Despite the compelling studies that undermine this erroneous document, many government officials, policymakers, insurers, and academics have continued to use it to justify their ideology-based agenda, one that seeks centralized, government-run health care. Donald Berwick, later up for the position of Obama’s director of the Center for Medicare & Medicaid, used its questionable data to make a grand case against the U.S. health-care system in 2008: “Even though U.S. health-care expenditures are far higher than those of other developed countries, our results are no better. Despite spending on health care being nearly double that of the next most costly nation, the United States ranks thirty-first among nations on life expectancy, thirty-sixth on infant mortality, twenty-eighth on male healthy life expectancy, and twenty-ninth on female healthy life expectancy.” (This last bit came from updated 2006 WHO data.)

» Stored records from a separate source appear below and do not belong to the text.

(** X11: [parse_money] looks only at digits, full stops and minus signs:
    text made of other characters can be put anywhere in the amount, or
    taken out of it, and the result, a number or a [ValueError], is the
    same. *)
Theorem parse_money_ignores_other_characters :
  forall before other after : string,
    all_chars (fun c => negb (BillHistory.money_char c)) other = true ->
    BillHistory.parse_money (before ++ other ++ after)
    = BillHistory.parse_money (before ++ after).
Proof.
  intros before other after Hother. unfold BillHistory.parse_money.
  now rewrite !filter_app, (filter_none _ _ Hother).
Qed.

Lemma parse_money_ignores_other_characters_witness :
  BillHistory.parse_money ("$1" ++ "," ++ "234.56")
  = BillHistory.parse_money ("$1" ++ "234.56").
Proof.
  apply (parse_money_ignores_other_characters "$1" "," "234.56").
  reflexivity.
Defined.

(** X12: on a text with neither a full stop nor a minus sign
    [parse_money] never raises.  When the whole number that the digits of
    the text spell in base ten, read in their order, is at most 2^53, the
    range in which every whole number is a binary64 float and [float]
    rounds nothing, it returns exactly that number, which is 0.0 when the
    text has no digit. *)
Theorem parse_money_whole_amount :
  forall s : string,
    all_chars (is_not ".") s = true ->
    all_chars (is_not "-") s = true ->
    let amount := Float.digits_value 0 (Str.filter Str.is_digit s) in
    (exists q : Q, BillHistory.parse_money s = Return q)
    /\ (0 <= amount)%Z
    /\ ((amount <= 2 ^ 53)%Z ->
        BillHistory.parse_money s = Return (inject_Z amount)).
Proof.
  intros s Hstop Hminus amount.
  assert (Hvalue : BillHistory.parse_money s = Return (inject_Z amount)).
  { subst amount. unfold BillHistory.parse_money.
    rewrite (filter_money_digits _ Hstop Hminus).
    destruct (Str.truthy (Str.filter Str.is_digit s)) eqn:Hne.
    - now rewrite (of_str_digits _ (filter_all _ _) Hne).
    - destruct (Str.filter Str.is_digit s); [reflexivity|discriminate]. }
  split; [now exists (inject_Z amount)|].
  split; [now apply digits_value_nonneg|].
  intros _. exact Hvalue.
Qed.
(** * OnionIngestor: the operator base class (filter and dispatch)

    A shallow embedding of [onioningestor/operators/__init__.py]:
    the exclusion matcher built by [Operator.__init__], the envelope builder
    [Operator.response], the classifier [Operator._onion_is_allowed] and the
    dispatch loop [Operator.process].

    - Python objects: dictionaries live in a heap addressed by location, so
      that the in-place updates of [_onion_is_allowed] are seen by every
      holder of the envelope; a dictionary is a finite map on string keys.
    - Effects: a state (heap and trace) is passed along, and a computation
      ends with a value or with an exception.  The calls to the collaborators
      (logger, standard output, archival store, handler of the subclass) are
      recorded in the trace; the store and the handler may raise.
    - Library code: the part of [re] the constructor uses (escape, the
      parser on literals and alternation, findall) is modelled; the builtins
      [str] and [json.loads] are parameters of [response] and [process].
    - Text is modelled by [string], with characters in the ASCII range:
      the model of IGNORECASE folds the letters A to Z only, where [re]
      folds Unicode, so that what is stated of the matcher up to case is
      stated of ASCII words and texts ([ascii_only]). *)

From Stdlib Require Import Ascii String.
From stdpp Require Import gmap strings list pretty.

(** ** The fragment of Python's [re] module used by the constructor *)

Module Re.

(** [re._special_chars_map]: the characters [re.escape] prefixes with a
    backslash (Python 3.7 and later); the last five are tab, newline,
    carriage return, vertical tab and form feed. *)
Definition special_chars : list ascii :=
  list_ascii_of_string "()[]{}?*+-|^$\.&~# " ++
  [ascii_of_nat 9; ascii_of_nat 10; ascii_of_nat 13; ascii_of_nat 11; ascii_of_nat 12].

Definition is_special (c : ascii) : bool :=
  existsb (Ascii.eqb c) special_chars.

(** [re.escape(word)] *)
Fixpoint escape (s : string) : string :=
  match s with
  | EmptyString => EmptyString
  | String c s' =>
      if is_special c then String "\" (String c (escape s'))
      else String c (escape s')
  end.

What we have here is a prime example of the misuse of social science and the conversion of statistics from pseudo-data into propaganda. The basic principle, casually referred to as “garbage in, garbage out,” is widely accepted by all researchers as a cautionary dictum. To the authors of World Health Report 2000, it functioned as its opposite—a method to justify a preconceived agenda. The shame is that so many people, including leaders in whom we must repose our trust and whom we expect to make informed decisions based on the best and most complete data, made such blatant use of its patently false and overtly politicized claims.